▶ Required action:
Each entry below needs to be reproduced exactly as given.

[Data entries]
______

(* ===== verification/HaxDemo.v ===== *)
(** * Instances of the theorems on the start of the driver

    A machine with three processors, the last of which is offline. *)

From stdpp Require Import base numbers list gmap gmultiset.
From Stdlib Require Import ZArith Lia.
From S2P Require Import Prelude MemTypes Memslot SimpleHost MemslotProps GpaSpace EptTree EptProps Ept2 Ept2Props.
From S2P Require Import VmMemory VmMemoryProps EmTypes Cpuid CpuidDemo Vmx VcpuState VcpuCr VcpuMsr VcpuExit.
From S2P Require Import VcpuSync VcpuHost VcpuHostProps HostHeap HaxInit HaxInitProps HaxModuleProps HaxStartProps.
#[local] Open Scope Z_scope.

(** The capability MSRs; the other registers hold 0. *)
Definition probe_msr (m : Z) : Z :=
  if m =? IA32_EFER then 0xd01
  else if m =? IA32_FEATURE_CONTROL then 5
  else if m =? IA32_VMX_BASIC then 0x12
  else if m =? IA32_VMX_PROCBASED_CTLS then Z.shiftl 0xffffffff 32
  else if m =? IA32_VMX_SECONDARY_CTLS then Z.shiftl 0xffffffff 32
  else if m =? IA32_VMX_MISC then IA32_VMX_MISC_UG_AVAILABLE
  else if m =? IA32_VMX_EPT_VPID_CAP then ept_cap_WB |! ept_cap_invept_ac
  else 0.

#[export] Instance probe_vmx : VmxHw := {
  vhw := unit;
  asm_vmxon h := (0, h);
  asm_vmxoff h := (0, h);
  asm_vmptrld h := (0, h);
  asm_vmclear h := (0, h);
  get_cr4 h := 0x2020;
  set_cr4 x h := h;
  ia32_rdmsr m h := (probe_msr m, h);
  ia32_wrmsr m x h := h;
  ia32_rdtsc h := (0x1000, h);
  hax_cpu_id h := 0;
  get_dr n h := 0;
  set_dr n x h := h;
  ia32_xsetbv i x h := h;
}.
#[export] Instance probe_alloc : AllocHost := { host_alloc k h := (true, h) }.

Definition probe_xgetbv (i : Z) (h : vhw) : Z := 7.
Definition probe_hax : hax_t := HaxT false false false false 0 0 0 0 0 0 0 0 0.
Definition probe_machine : module :=
  HaxModule (Heap ∅ 0x1000 ([] : hstate)) None None probe_hax None [true; true; false] [] [tt; tt; tt] 0 None None
    None [] (demo_boot 0) start_globals 0.

Lemma probe_machine_ok : machine_ok probe_machine.
Proof. split; [reflexivity|cbn; lia|reflexivity]. Qed.

Lemma module_memory_witness :
  exists r s', hax_module_init no_args probe_xgetbv 0 probe_machine = Some (r, s') /\
    ((r = - ENOMEM /\ live s' = live probe_machine) \/
     (r = 0 /\ exists s'', hax_module_exit 0 s' = Some (0, s'') /\ live s'' = live probe_machine)).
Proof.
  exact (module_memory no_args probe_xgetbv (probe_msr IA32_VMX_EPT_VPID_CAP) (fun _ => eq_refl) 0 probe_machine
    probe_machine_ok).
Defined.

Definition state_of (o : option (Z * module)) : module := match o with Some (_, s) => s | None => probe_machine end.
Definition probe_running : module := state_of (hax_module_init no_args probe_xgetbv 0 probe_machine).
Lemma state_of_eq o : fst <$> o = Some 0 -> o = Some (0, state_of o).
Proof. destruct o as [[r s]|]; [|done]. cbn. by intros [= ->]. Qed.
Lemma probe_started_ok : hax_module_init no_args probe_xgetbv 0 probe_machine = Some (0, probe_running).
Proof. apply state_of_eq. vm_compute. reflexivity. Qed.

(** LSTAR needs no exit, the MSR of the local APIC does. *)
Lemma msr_pass_through_witness :
  may_read probe_running IA32_LSTAR = true /\ may_write probe_running 0x1b = false.
Proof.
  assert (R1 : in_msr_ranges IA32_LSTAR) by (right; unfold IA32_LSTAR; lia).
  assert (R2 : in_msr_ranges 0x1b) by (left; lia).
  pose proof (fun m => msr_pass_through no_args probe_xgetbv (probe_msr IA32_VMX_EPT_VPID_CAP) (fun _ => eq_refl) 0
    probe_machine probe_running m probe_machine_ok probe_started_ok) as H.
  split.
  - etransitivity; [apply (H _ R1)|]. vm_compute. reflexivity.
  - etransitivity; [apply (H _ R2)|]. vm_compute. reflexivity.
Defined.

______

▶ Answer:
(* ===== verification/HaxDemo.v ===== *)
(** * Instances of the theorems on the start of the driver

    A machine with three processors, the last of which is offline. *)

From stdpp Require Import base numbers list gmap gmultiset.
From Stdlib Require Import ZArith Lia.
From S2P Require Import Prelude MemTypes Memslot SimpleHost MemslotProps GpaSpace EptTree EptProps Ept2 Ept2Props.
From S2P Require Import VmMemory VmMemoryProps EmTypes Cpuid CpuidDemo Vmx VcpuState VcpuCr VcpuMsr VcpuExit.
From S2P Require Import VcpuSync VcpuHost VcpuHostProps HostHeap HaxInit HaxInitProps HaxModuleProps HaxStartProps.
#[local] Open Scope Z_scope.

(** The capability MSRs; the other registers hold 0. *)
Definition probe_msr (m : Z) : Z :=
  if m =? IA32_EFER then 0xd01
  else if m =? IA32_FEATURE_CONTROL then 5
  else if m =? IA32_VMX_BASIC then 0x12
  else if m =? IA32_VMX_PROCBASED_CTLS then Z.shiftl 0xffffffff 32
  else if m =? IA32_VMX_SECONDARY_CTLS then Z.shiftl 0xffffffff 32
  else if m =? IA32_VMX_MISC then IA32_VMX_MISC_UG_AVAILABLE
  else if m =? IA32_VMX_EPT_VPID_CAP then ept_cap_WB |! ept_cap_invept_ac
  else 0.

#[export] Instance probe_vmx : VmxHw := {
  vhw := unit;
  asm_vmxon h := (0, h);
  asm_vmxoff h := (0, h);
  asm_vmptrld h := (0, h);
  asm_vmclear h := (0, h);
  get_cr4 h := 0x2020;
  set_cr4 x h := h;
  ia32_rdmsr m h := (probe_msr m, h);
  ia32_wrmsr m x h := h;
  ia32_rdtsc h := (0x1000, h);
  hax_cpu_id h := 0;
  get_dr n h := 0;
  set_dr n x h := h;
  ia32_xsetbv i x h := h;
}.
#[export] Instance probe_alloc : AllocHost := { host_alloc k h := (true, h) }.

Definition probe_xgetbv (i : Z) (h : vhw) : Z := 7.
Definition probe_hax : hax_t := HaxT false false false false 0 0 0 0 0 0 0 0 0.
Definition probe_machine : module :=
  HaxModule (Heap ∅ 0x1000 ([] : hstate)) None None probe_hax None [true; true; false] [] [tt; tt; tt] 0 None None
    None [] (demo_boot 0) start_globals 0.

Lemma probe_machine_ok : machine_ok probe_machine.
Proof. split; [reflexivity|cbn; lia|reflexivity]. Qed.

Lemma module_memory_witness :
  exists r s', hax_module_init no_args probe_xgetbv 0 probe_machine = Some (r, s') /\
    ((r = - ENOMEM /\ live s' = live probe_machine) \/
     (r = 0 /\ exists s'', hax_module_exit 0 s' = Some (0, s'') /\ live s'' = live probe_machine)).
Proof.
  exact (module_memory no_args probe_xgetbv (probe_msr IA32_VMX_EPT_VPID_CAP) (fun _ => eq_refl) 0 probe_machine
    probe_machine_ok).
Defined.

Definition state_of (o : option (Z * module)) : module := match o with Some (_, s) => s | None => probe_machine end.
Definition probe_running : module := state_of (hax_module_init no_args probe_xgetbv 0 probe_machine).
Lemma state_of_eq o : fst <$> o = Some 0 -> o = Some (0, state_of o).
Proof. destruct o as [[r s]|]; [|done]. cbn. by intros [= ->]. Qed.
Lemma probe_started_ok : hax_module_init no_args probe_xgetbv 0 probe_machine = Some (0, probe_running).
Proof. apply state_of_eq. vm_compute. reflexivity. Qed.

(** LSTAR needs no exit, the MSR of the local APIC does. *)
Lemma msr_pass_through_witness :
  may_read probe_running IA32_LSTAR = true /\ may_write probe_running 0x1b = false.
Proof.
  assert (R1 : in_msr_ranges IA32_LSTAR) by (right; unfold IA32_LSTAR; lia).
  assert (R2 : in_msr_ranges 0x1b) by (left; lia).
  pose proof (fun m => msr_pass_through no_args probe_xgetbv (probe_msr IA32_VMX_EPT_VPID_CAP) (fun _ => eq_refl) 0
    probe_machine probe_running m probe_machine_ok probe_started_ok) as H.
  split.
  - etransitivity; [apply (H _ R1)|]. vm_compute. reflexivity.
  - etransitivity; [apply (H _ R2)|]. vm_compute. reflexivity.
Defined.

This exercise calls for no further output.